NO2 è un agente inquinante di aria gassoso, che pricipalmente è prodotto dai veicoli e dalle centrali elettriche di bruciatura in stampa del combustibile. Livello NO2 prima che la quarantena (dal 5 al 20 gennaio) sia alta quanto 40,5 μg/m3 a Wuhan, in cui lo scoppio ha cominciato in Cina. Durante la quarantena (dal 10 febbraio al 14 marzo), quei livelli erano caduto a 18,8 μg/m3 (microgrammi per metro cubico).

Il particolato comprende tutte le particelle solide e liquide sospese in aria, molte di cui sono pericolose una volta inalate. Questa miscela comprende sia le particelle organiche che inorganiche, quali polvere, coregone lavarello, la fuliggine, il fumo e le goccioline liquide. Prima della quarantena, i livelli di PM 2,5 (particelle inalabili con i diametri di 2,5 micrometri o più piccolo fini) sono stati misurati a 62,5 μg/m3 in molte città cinesi. Durante la quarantena, la lettura fine del particolato è stata 36,5 μg/m3 in quelle stesse posizioni.

Gli autori poi hanno calcolato il numero delle morti evitate attribuibili a queste diminuzioni in NO2 e PM2.5 attraverso la Cina ha basato sull'associazione a breve termine fra questi agenti inquinanti e mortalità quotidiana facendo uso dei dati da uno studio epidemiologico precedente di 272 città cinesi e sui dati della mortalità dall'annuario statistico 2018 di salubrità e di pianificazione familiare della Cina.

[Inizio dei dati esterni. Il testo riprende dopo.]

(* ===== verification/Lock.v ===== *)
(** * Lock: spin locks and interrupts ([sync/spinlock.rs])

    Two kinds of lock: [SpinMutex], for data interrupt handlers never touch, and
    [IrqSpinMutex], whose guard also keeps interrupts off.  The processor is its
    interrupt flag, the bits of the locks and the mark of the fatal path; [try_lock],
    [force_lock] and dropping a guard are functions on it.  A failed attempt of [lock]
    is a step of its own, so anything may happen between attempts.

    [System] puts threads, interrupt handlers, guards and windows around them: [step]
    lets the running activity take and drop locks and turn interrupts off and back on
    itself ([disable], [restore], as [scheduler/wait.rs] and [lifecycle.rs] do), an
    interrupt arrive when the flag is set, a handler return, and threads switch,
    start and end.  Its premises are the rules callers follow, which are assumed
    here: guards and windows go in reverse order, an activity does not take a lock it
    holds, handlers take no [SpinMutex], and a thread is not put aside while it holds
    an [IrqSpinMutex] (the source asserts it for the scheduler's and the process
    table's, [assert_switch_boundary_unlocked]).  The fatal path, which takes locks by
    force, is not entered.

    Proved: a lock has one holder; an [IrqSpinMutex] the caller does not hold is free,
    so [lock] succeeds at once; while one is held no interrupt comes and nothing else
    runs, which is why a locked operation is one step in the other files; the
    interrupt flag is restored when the last guard and window go. *)

From stdpp Require Import base list.
From S2P Require Import Prelude.

Module Lock.

(** ** The locks *)

(** Which static lock. *)
Inductive Lock := Irq (n : nat) | Spin (n : nat).
#[global] Instance Lock_eq_dec : EqDecision Lock.
Proof. solve_decision. Defined.

Record Cpu := mkCpu { interrupts : bool; bits : Lock -> bool; panicking : bool }.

Gli autori hanno trovato quello fra più di 12.000 morti evitate, circa due terzi provenivano dalle malattie cardiovascolari evitate (malattia, coronaropatia e colpo ipertesi) e dalla malattia polmonare ostruttiva cronica.

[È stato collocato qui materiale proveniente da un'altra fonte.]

Lemma NewLogger_maxSize path lv mb con w l w' :
  NewLogger Dir path lv mb con w = (inl l, w') →
  maxSize l = wrap64 (wrap64 (mb * 1024) * 1024) ∧
  ((0 ≤ mb < 2 ^ 43)%Z → maxSize l = (mb * 1024 * 1024)%Z).
Proof.
  unfold NewLogger. destruct (rotate _ _ _) as [[[e|] l1] w1] eqn:Hrot; [done|].
  intros [= <- <-]. apply rotate_frame in Hrot as (_ & _ & _ & _ & _ & _ & _ & -> & _).
  cbn. unfold int64_mul. split; [done|]. intros H.
  rewrite (wrap64_id (mb * 1024)) by lia. rewrite wrap64_id by lia. done.
Qed.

I risultati illustrano i vantaggi sostanziali di sanità relativi alla morbosità ed alla mortalità della malattia cardiovascolare che possono essere raggiunte quando la lotta contro l'inquinamento aggressiva dell'aria è stabilita diminuire le emissioni dai veicoli, quali le restrizioni o gli sforzi in relazione con la diminuzione di traffico di clima diretto accelerare la transizione ai veicoli elettrici, gli autori hanno detto.

“Questa indennità-malattia inattesa suggerisce che se dovessimo indirizzare aggressivamente la crisi di clima come stiamo combattendo la pandemia COVID-19 con forte volontà politica e atto urgente, potremmo impedire i carichi enormi di salubrità connessi con mutamento climatico,„ ha detto il co-author Paul T. Anastas, professore al banco di Yale della salute pubblica e di Teresa ed alla presidenza di H. John Heinz III di chimica per l'ambiente.

Gli autori hanno detto che vogliono più ulteriormente identificare se il clima o i fattori e l'inquinamento atmosferico dovuti alle condizioni atmosferiche potrebbero influenzare la predisposizione della popolazione a COVID-19.

Il documento è stato scritto con i ricercatori dall'università al banco della Buffalo della salute pubblica e delle professioni sanitarie ed al banco di Boston University della salute pubblica.

Source:
Journal reference:

Chen, K., et al. (2020) Air pollution reduction and mortality benefit during the COVID-19 outbreak in China. Lancet Planetary Health. doi.org/10.1016/S2542-5196(20)30107-8.